(** How far a write has come after [done] bytes. *)
Record write_progress self o (off : Z) (data : bytes) (done : Z) o' : Prop := {
  wpr_ok : chunks_ok self o';
  wpr_bytes i : 0 ≤ i → byte_view self o' i =
    if decide (off ≤ i < off + done) then nthb data (i - off) else byte_view self o i;
  wpr_chunks j : is_u64 j → chunk_view self o' j = chunk_view self o j ∨
    chunk_view self o' j = Ok (patched_chunk self o off data j);
  wpr_pool : st_storage self = Cow → ∀ h p et, Snap.is_hash h →
    o' !! Keys.object_key self h = Some (p, et) →
    (∃ et', o !! Keys.object_key self h = Some (p, et')) ∨
    ∃ j, is_u64 j ∧ h = blake3 p ∧
      Comp.encode_chunk (st_compression self) (patched_chunk self o off data j) = Ok p
}.

(** Each chunk of the volume is the one before the write or the one after it. *)
Definition chunkwise self o (off : Z) (data : bytes) o' : Prop :=
  ∀ j, is_u64 j → chunk_view self o' j = chunk_view self o j ∨
    chunk_view self o' j = Ok (patched_chunk self o off data j).

(** The next piece turns its chunk into the patched one. *)
Lemma piece_patched self o off data done o' c0 :
  geometry self → 0 ≤ off → 0 ≤ done < Zlen data → is_u64 ((off + done) / st_chunk_size self) →
  write_progress self o off data done o' →
  let idx := (off + done) / st_chunk_size self in
  let within := (off + done) mod st_chunk_size self in
  let take := piece_take (st_chunk_size self) off (Zlen data) done in
  chunk_view self o' idx = Ok c0 →
  splice c0 within (sub data done take) = patched_chunk self o off data idx.
Proof.
  intros Hgeo Hoff Hd Hidx Hpr idx within take Hc0. pose proof (ge_chunk _ Hgeo).
  pose proof (chunk_view_length self o' idx c0 ltac:(lia) Hc0) as Hl0.
  destruct (piece_bounds (st_chunk_size self) off (Zlen data) done) as (Hw&Ht&Hwt); [lia..|].
  fold within take in Hw, Ht, Hwt.
  pose proof (Z.div_mod (off + done) (st_chunk_size self) ltac:(lia)) as Hdm.
  fold idx within in Hdm. unfold piece_take in take. fold within in take.
  assert (Hsl : Zlen (sub data done take) = take) by (rewrite Zlen_sub; lia).
  apply bytes_ext; rewrite Zlen_splice by lia; [rewrite Zlen_patched_chunk; lia|].
  intros i Hi. rewrite nthb_patched_chunk, nthb_splice by lia.
  pose proof (wpr_bytes _ _ _ _ _ _ Hpr (idx * st_chunk_size self + i)) as Hb.
  rewrite (byte_view_chunk self o' idx i c0) in Hb by (done || lia).
  assert (0 ≤ idx * st_chunk_size self) by (apply Z.mul_nonneg_nonneg; [apply Hidx|lia]).
  unfold byte_patched. rewrite Hsl. destruct (decide (within ≤ i < within + take)).
  - rewrite decide_True by lia. rewrite nthb_sub by lia. f_equal. lia.
  - rewrite Hb by lia. repeat case_decide; try done; lia.
Qed.

Lemma write_progress_step self o off data done o' o'' body c0 :
  geometry self → 0 ≤ off → 0 ≤ done < Zlen data → is_u64 ((off + done) / st_chunk_size self) →
  write_progress self o off data done o' →
  let idx := (off + done) / st_chunk_size self in
  let within := (off + done) mod st_chunk_size self in
  let take := piece_take (st_chunk_size self) off (Zlen data) done in
  let c1 := splice c0 within (sub data done take) in
  chunk_view self o' idx = Ok c0 → view_replaced self o' o'' idx c1 →
  Comp.encode_chunk (st_compression self) c1 = Ok body → pool_grew self body o' o'' →
  write_progress self o off data (done + take) o''.
Proof.
  intros Hgeo Hoff Hd Hidx Hpr idx within take c1 Hc0 Hv He Hp.
  pose proof (ge_chunk _ Hgeo).
  destruct (piece_bounds (st_chunk_size self) off (Zlen data) done) as (Hw&Ht&Hwt); [lia..|].
  fold within take in Hw, Ht, Hwt.
  pose proof (Z.div_mod (off + done) (st_chunk_size self) ltac:(lia)) as Hdm.
  fold idx within in Hdm.
  assert (Hsl : Zlen (sub data done take) = take) by (rewrite Zlen_sub; lia).
  assert (Hc1 : c1 = patched_chunk self o off data idx)
    by (by apply (piece_patched self o off data done o')).
  constructor.
  - eapply view_replaced_ok; [by eapply wpr_ok|done].
  - intros i Hi. unfold c1 in Hv.
    rewrite (view_replaced_bytes self o' o'' idx within (sub data done take) c0 i)
      by (done || lia).
    rewrite (wpr_bytes _ _ _ _ _ _ Hpr) by done. rewrite Hsl.
    replace (idx * st_chunk_size self + within) with (off + done) by lia.
    destruct (decide (off + done ≤ i < off + done + take)).
    + rewrite decide_True by lia. rewrite nthb_sub by lia. f_equal. lia.
    + repeat case_decide; try done; lia.
  - intros j Hj. destruct Hv as [Hv Hr]. destruct (decide (j = idx)) as [->|].
    + right. by rewrite Hv, Hc1.
    + rewrite Hr by done. by apply (wpr_chunks _ _ _ _ _ _ Hpr).
  - intros Hm h p et Hh Hl. apply Hp in Hl as [[et' Hl]|[-> ->]]; [|right|done|done].
    + by eapply (wpr_pool _ _ _ _ _ _ Hpr).
    + exists idx. rewrite <-Hc1. done.
Qed.

Lemma div_u64 a cs : 0 < cs → 0 ≤ a ≤ u64_max → is_u64 (a / cs).
Proof.
  intros. split; [apply Z.div_pos; lia|]. transitivity a; [|lia].
  apply Z.div_le_upper_bound; nia.
Qed.

Lemma write_at_spec self off data env :
  geometry self → chunks_ok self (objs env) → 0 ≤ off →
  write_admissible self (objs env) off data →
  wp (S3.write_at self off data)
    (λ _ env', (ok env → ok env') ∧ off + Zlen data ≤ st_capacity self ∧
       write_progress self (objs env) off data (Zlen data) (objs env') ∧
       data_only self (objs env) (objs env'))
    (λ e env', data_only self (objs env) (objs env') ∧
       chunks_ok self (objs env') ∧ chunkwise self (objs env) off data (objs env') ∧
       (¬ off + Zlen data ≤ st_capacity self ∧ env' = env ∧
          e = OutOfRange off (Zlen data) (st_capacity self)
        ∨ off + Zlen data ≤ st_capacity self ∧
          (¬ ok env ∨ ∃ p, Zlen p = st_chunk_size self ∧
             Comp.encode_chunk (st_compression self) p = Err e))) env.
Proof.
  intros Hgeo Hok Hoff Hadm. pose proof (ge_cap _ Hgeo) as Hcap. pose proof (ge_chunk _ Hgeo).
  pose proof (Zlen_nonneg data). unfold S3.write_at. wp_step.
  rewrite check_range_spec by done.
  case_decide as Hr; [wp_step|].
  2: { split; [reflexivity|]. split; [done|]. split; [intros ??; by left|by left]. }
  eapply wp_mono; [apply (wp_chunk_loop
    (λ done _ env', (ok env → ok env') ∧ write_progress self (objs env) off data done (objs env') ∧
       data_only self (objs env) (objs env'))
    (λ e env', data_only self (objs env) (objs env') ∧ chunks_ok self (objs env') ∧ chunkwise self (objs env) off data (objs env') ∧
       (¬ ok env ∨ ∃ p, Zlen p = st_chunk_size self ∧
             Comp.encode_chunk (st_compression self) p = Err e)))
    |naive_solver|naive_solver]; [lia|lia|..].
  { split; [done|]. split; [|reflexivity]. constructor; [done|..|by eauto|by eauto].
    intros i _. by rewrite decide_False by lia. }
  intros done [] env1 Hd (Hk & Hpr & Hda).
  destruct (piece_bounds (st_chunk_size self) off (Zlen data) done) as (Hw&Ht&Hwt); [lia..|].
  assert (Hidx : is_u64 ((off + done) / st_chunk_size self))
    by (apply div_u64; unfold is_u64 in *; lia).
  destruct (wpr_ok _ _ _ _ _ _ Hpr _ Hidx) as [c0 Hc0].
  pose proof (piece_patched self (objs env) off data done (objs env1) c0
    Hgeo Hoff Hd Hidx Hpr Hc0) as Hc1.
  set (tk := piece_take _ _ _ _) in *.
  eapply wp_mono; [eapply (cas_loop_spec self (objs env1) data _ _ tk done c0);
    [done..|by eapply wpr_ok|done|lia|lia| |by left]|..].
  - intros body He. rewrite Hc1 in He. intros Hm p et Hl.
    destruct (Hadm Hm _ _ Hidx He) as [Hnc Hinj].
    apply (wpr_pool _ _ _ _ _ _ Hpr) in Hl as [[et' Hl]|(j & Hj & Hh & He')];
      [by eapply Hnc| |done|apply blake3_length]. symmetry. by eapply Hinj.
  - intros _ env2 (Hk2 & Hv & Hda2 & body & He & Hp). split; [auto|].
    split; [by eapply write_progress_step|by etrans].
  - intros e env2 (Hon & Hda2 & Hn). split; [by etrans|]. split; [eapply old_or_new_ok; [by eapply wpr_ok|exact Hon]|]. split.
    + intros j Hj. destruct Hon as [Hv|[Hv Hrep]].
      * rewrite Hv by done. by apply (wpr_chunks _ _ _ _ _ _ Hpr).
      * destruct (decide (j = (off + done) / st_chunk_size self)) as [->|].
        -- right. by rewrite Hv, Hc1.
        -- rewrite Hrep by done. by apply (wpr_chunks _ _ _ _ _ _ Hpr).
    + destruct Hn as [Hn|He]; [left; auto|]. right. eexists. split; [|exact He].
      rewrite Hc1. apply Zlen_patched_chunk. lia.
Qed.

(** ** Listing and deletion *)
Lemma push_index_elem p acc l idx :
  idx ∈ foldl (S3.push_index p) acc l ↔ idx ∈ acc ∨
  ∃ obj, obj ∈ l ∧ Keys.parse_chunk_index_from_key p (default "" (lo_key obj)) = Some idx.
Proof.
  revert acc. induction l as [|obj l IH]; intros acc; simpl; [set_solver|].
  rewrite IH. unfold S3.push_index.
  destruct (Keys.parse_chunk_index_from_key p (default "" (lo_key obj))) as [i|] eqn:Hp;
    [rewrite elem_of_app, list_elem_of_singleton|]; set_solver.
Qed.

Lemma listing_elem o p obj :
  obj ∈ listing o p None ↔ ∃ k v, o !! k = Some v ∧ starts_with p k = true ∧ obj = listed (k, v).
Proof.
  rewrite listing_all. unfold under_prefix. rewrite list_elem_of_fmap. split.
  - intros ([k v] & -> & [Hs Hin%elem_of_map_to_list]%list_elem_of_filter). eauto.
  - intros (k & v & Hl & Hs & ->). exists (k, v). split; [done|].
    apply list_elem_of_filter. split; [done|]. by apply elem_of_map_to_list.
Qed.

Lemma list_chunk_indices_spec p env :
  ends_with "/" p = true →
  wp (S3.list_chunk_indices p)
    (λ l env', quiet env env' ∧ StronglySorted Z.lt l ∧
       ∀ idx, idx ∈ l ↔ ∃ k v, objs env !! k = Some v ∧
         Keys.parse_chunk_index_from_key p k = Some idx)
    (λ e env', quiet env env' ∧ ¬ ok env) env.
Proof.
  intros Hp. unfold S3.list_chunk_indices. rewrite Hp. wp_step.
  apply wp_unobserved, wp_run_on_runtime. eapply wp_mono; [apply list_pages_spec|..].
  - intros l b' (Ho & Hh & Ht & ->). split; [done|]. split.
    + intros env' <-. wp_step. split; [by split|]. split; [apply dedup_sorted, sort_unstable_sorted|].
      intros idx. rewrite dedup_elem, sort_unstable_elem, push_index_elem. split.
      * intros [?%elem_of_nil|(obj & (k & v & Hk & Hs & ->)%listing_elem & Hi)]; [done|]. eauto.
      * intros (k & v & Hk & Hi). right. exists (listed (k, v)). split; [|done].
        apply listing_elem. exists k, v. split; [done|]. split; [|done].
        unfold Keys.parse_chunk_index_from_key in Hi.
        apply bind_Some in Hi as (r & ->%strip_prefix_Some & _). apply starts_with_app.
    + intros Hn e env' <-. split; [|done]. by split.
  - intros e b' (Ho & Hn). split; [done|]. split; [|intros _ e']; intros env' <-; by split.
Qed.

(** A chunk that is not listed reads as zeros. *)
Lemma chunk_view_listed self o idx :
  is_u64 idx → chunk_view self o idx ≠ Ok (zeros (st_chunk_size self)) →
  ∃ k v, o !! k = Some v ∧
    Keys.parse_chunk_index_from_key (Keys.chunks_prefix self) k = Some idx.
Proof.
  intros Hidx. unfold chunk_view, Keys.chunks_prefix, Keys.chunk_key.
  destruct (st_storage self) eqn:Hm.
  - destruct (o !! Keys.legacy_chunk_key self idx) eqn:Hk1.
    { intros _. eauto using Keys.parse_legacy_key. }
    destruct (o !! Keys.legacy_flat_chunk_key self idx) eqn:Hk2; [|done].
    intros _. eauto using Keys.parse_flat_key.
  - unfold Keys.chunks_prefix. rewrite Hm. rewrite <-str_app_assoc.
    destruct (o !! _) as [[ptr e]|] eqn:Hk1; [|done].
    intros _. eauto using Keys.parse_cow_key.
Qed.
(* ===== verification/S3Block.v ===== *)
(** * The S3 chunk store implements the block-store contract

    [S3.state] with the service laws, the codecs' round trips, the digest
    length and the JSON round trips satisfies [BlockStoreLaws]: the refinement
    from objects in a bucket to a linear array of bytes. *)
From S2P Require Import Prelude Text Store Compression Snapshot S3Api S3Keys S3Store S3Spec.
#[local] Open Scope string_scope.
#[local] Open Scope list_scope.
#[local] Open Scope Z_scope.

Module S3Block.
Section laws.
Context {B : Type} `{S3Laws B} `{CodecLaws} `{Blake3Laws} `{JsonLaws}.
Implicit Types (s : S3.state B) (self : S3ChunkStore).
Import S3Spec.

Definition s_objs s : object_map := objs (S3.s_env s).

Record s3_invariant s : Prop := {
  si_geometry : geometry (S3.s_store s);
  si_chunks : chunks_ok (S3.s_store s) (s_objs s);
  si_tail i : st_capacity (S3.s_store s) ≤ i →
    byte_view (S3.s_store s) (s_objs s) i = Byte.x00
}.

(** Every chunk-sized payload can be encoded. *)
Definition encodes self : Prop := ∀ p, Zlen p = st_chunk_size self →
  ∃ body, Comp.encode_chunk (st_compression self) p = Ok body.

#[global] Instance s3_model : BlockStoreModel (S3.state B) := {
  invariant := s3_invariant;
  ready := λ s, ok (S3.s_env s) ∧ encodes (S3.s_store s);
  content := λ s, byte_view (S3.s_store s) (s_objs s);
  admissible := λ s, write_admissible (S3.s_store s) (s_objs s)
}.

Lemma wp_on_env {A} (f : S3ChunkStore → M (Env B) StoreError A) Q R s :
  wp (f (S3.s_store s)) (λ a env, Q a (S3.with_env env s)) (λ e env, R e (S3.with_env env s))
    (S3.s_env s) →
  wp (S3.on_env f) Q R s.
Proof. intros Hwp. unfold S3.on_env. by apply wp_zoom. Qed.

(** The invariant only looks at the chunks. *)
Lemma invariant_same s env' :
  s3_invariant s → view_same (S3.s_store s) (s_objs s) (objs env') →
  s3_invariant (S3.with_env env' s).
Proof.
  intros [] Hv. constructor; simpl; [done|by eapply view_same_ok|].
  intros i Hi. unfold s_objs. simpl. rewrite (view_same_bytes _ _ _ _ Hv). by apply si_tail0.
Qed.

Lemma same_volume_view s env' :
  view_same (S3.s_store s) (s_objs s) (objs env') → (ok (S3.s_env s) → ok env') →
  same_volume s (S3.with_env env' s).
Proof.
  intros Hv Hk. constructor; simpl; [done|done| |naive_solver].
  intros i _. by apply view_same_bytes.
Qed.

Lemma quiet_same s env' : quiet (S3.s_env s) env' → view_same (S3.s_store s) (s_objs s) (objs env').
Proof. intros [Ho _] j _. unfold s_objs. by rewrite Ho. Qed.

Lemma law_read_s3 s off buf : s3_invariant s → 0 ≤ off →
  wp (Store.read_at off buf)
    (λ buf' s', s3_invariant s' ∧ same_volume s s' ∧ in_range s off (Zlen buf) ∧
       Zlen buf' = Zlen buf ∧ ∀ i, 0 ≤ i < Zlen buf → nthb buf' i = content s (off + i))
    (λ e s', s3_invariant s' ∧ same_volume s s' ∧
       (range_error s off (Zlen buf) e ∨ ¬ ready s)) s.
Proof.
  intros Hinv Hoff. simpl. apply wp_on_env.
  eapply wp_mono; [apply read_at_spec; [by destruct Hinv..|done]|..].
  - intros buf' env' (Hq & Hr & Hl & Hf). pose proof (quiet_same _ _ Hq). destruct Hq.
    split; [by apply invariant_same|]. split; [by apply same_volume_view|]. done.
  - intros e env' (Hq & Hr). pose proof (quiet_same _ _ Hq). destruct Hq.
    split; [by apply invariant_same|]. split; [by apply same_volume_view|].
    destruct Hr as [Hr|Hr]; [by left|]. right. naive_solver.
Qed.

Lemma law_write_s3 s off data : s3_invariant s → 0 ≤ off → admissible s off data →
  wp (Store.write_at off data)
    (λ _ s', s3_invariant s' ∧ in_range s off (Zlen data) ∧ written s s' off data)
    (λ e s', (range_error s off (Zlen data) e ∧ s3_invariant s' ∧ same_volume s s') ∨
             ¬ ready s) s.
Proof.
  intros Hinv Hoff Hadm. simpl. apply wp_on_env.
  eapply wp_mono; [apply write_at_spec; [by destruct Hinv..|done|done]|..].
  - intros _ env' (Hk & Hr & [Hok Hb _ _] & _). split; [|split; [done|]].
    + destruct Hinv. constructor; simpl; [done|done|]. intros i Hi.
      pose proof (ge_cap _ si_geometry0) as [? ?]. unfold s_objs. simpl.
      rewrite Hb by lia. rewrite decide_False by lia. by apply si_tail0.
    + constructor; simpl; [done|done| |naive_solver]. intros i Hi. by apply Hb.
  - intros e env' (_ & _ & _ & [(Hr & -> & He)|(Hr & Hn)]).
    + left. split; [done|]. split; [by apply invariant_same|by apply same_volume_view].
    + right. intros [Hk Henc]. destruct Hn as [?|(p & Hl & He)]; [done|].
      destruct (Henc p Hl). congruence.
Qed.

Lemma chunk_view_capacity self o n idx :
  chunk_view (S3.with_capacity n self) o idx = chunk_view self o idx.
Proof. done. Qed.

Lemma law_set_capacity_s3 s n : s3_invariant s → is_u64 n →
  wp (Store.set_capacity n)
    (λ _ s', s3_invariant s' ∧ same_shape s s' ∧ capacity s' = n ∧ capacity s ≤ n ∧
       n mod block_size s = 0 ∧ (∀ i, 0 ≤ i → content s' i = content s i) ∧
       (ready s → ready s'))
    (λ e s', (s3_invariant s' ∧ same_volume s s' ∧
              ((n mod block_size s ≠ 0) ∨ n < capacity s)) ∨ ¬ ready s) s.
Proof.
  intros Hinv Hn. simpl. unfold S3.set_capacity. wp_steps.
  pose proof (ge_block _ (si_geometry _ Hinv)) as Hbs.
  rewrite (proj2 (Z.eqb_neq (st_block_size _) 0)) by lia.
  destruct (Z.eqb_spec (n mod st_block_size (S3.s_store s)) 0); simpl.
  2: { wp_step. left. split; [done|]. split; [reflexivity|by left]. }
  destruct (Z.ltb_spec n (st_capacity (S3.s_store s))).
  { wp_step. left. split; [done|]. split; [reflexivity|by right]. }
  destruct (Z.eqb_spec n (st_capacity (S3.s_store s))); [by wp_step|].
  wp_step. apply wp_on_env. eapply wp_mono; [apply put_meta_spec| |naive_solver].
  intros _ env' [Hk (body & et & _ & Ho)]. wp_step.
  assert (view_same (S3.s_store s) (s_objs s) (objs env')) as Hv
    by (rewrite Ho; apply meta_insert_same).
  split; [|split; [done|split; [done|split; [done|split; [done|split]]]]].
  - destruct (invariant_same s env' Hinv Hv) as [[] Hc Ht]. constructor; [done|done|].
    intros i Hi. apply Ht. simpl in *. lia.
  - intros i _. simpl. by apply (view_same_bytes (S3.s_store s)).
  - simpl. naive_solver.
Qed.

Lemma law_present_s3 s : s3_invariant s →
  wp present_chunks
    (λ l s', s3_invariant s' ∧ same_volume s s' ∧ StronglySorted Z.lt l ∧ Forall is_u64 l ∧
       ∀ i, 0 ≤ i → content s i ≠ Byte.x00 → i / chunk_size s ∈ l)
    (λ _ s', ¬ ready s) s.
Proof.
  intros Hinv. simpl. apply wp_on_env. eapply wp_mono; [apply present_chunks_spec| |naive_solver].
  intros l env' (Hq & Hs & Hall & Hin). pose proof (quiet_same _ _ Hq). destruct Hq.
  split; [by apply invariant_same|]. split; [by apply same_volume_view|].
  split; [done|]. split; [done|]. intros i Hi. unfold byte_view.
  case_decide as Hu; [|done]. intros Hne. apply Hin; [done|]. intros Hz. unfold s_objs in Hne.
  rewrite Hz, nthb_zeros in Hne. done.
Qed.

Lemma law_delete_s3 s idx : s3_invariant s → is_u64 idx →
  wp (delete_chunk idx)
    (λ _ s', s3_invariant s' ∧ same_shape s s' ∧ capacity s' = capacity s ∧
       (∀ i, 0 ≤ i → content s' i =
          if decide (i / chunk_size s = idx) then Byte.x00 else content s i) ∧
       (ready s → ready s'))
    (λ _ _, ¬ ready s) s.
Proof.
  intros Hinv Hidx. simpl. apply wp_on_env.
  eapply wp_mono; [by apply delete_chunk_spec| |naive_solver].
  intros _ env' (Hk & Hv & _).
  assert (∀ i, byte_view (S3.s_store s) (objs env') i =
    if decide (i / st_chunk_size (S3.s_store s) = idx) then Byte.x00
    else byte_view (S3.s_store s) (s_objs s) i) as Hb.
  { intros i. unfold byte_view. destruct Hv as [Hv Hr]. case_decide; case_decide; try done.
    - subst. by rewrite Hv, nthb_zeros.
    - by rewrite Hr. }
  split; [|split; [done|split; [done|split; [done|naive_solver]]]].
  destruct Hinv. constructor; simpl; [done|by eapply view_replaced_ok|].
  intros i Hi. unfold s_objs. simpl. rewrite Hb. case_decide; auto.
Qed.

#[global] Instance s3_laws : BlockStoreLaws (S3.state B).
Proof.
  constructor.
  - intros s [[] ? ?]. done.
  - intros s i [] Hi. by apply si_tail0.
  - apply law_read_s3.
  - apply law_write_s3.
  - apply law_set_capacity_s3.
  - intros s Hinv. split; [done|reflexivity].
  - apply law_present_s3.
  - apply law_delete_s3.
Qed.

(** Without content addressing no write needs a side condition. *)
Lemma legacy_admissible s off data :
  st_storage (S3.s_store s) = Legacy → admissible s off data.
Proof. intros Hm Hc. simpl in *. congruence. Qed.
End laws.
End S3Block.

▶ What the exercise asks: Go through the data above and count the lines that hold "exact". Respond with the number and no other words.

▶ Answer section: 2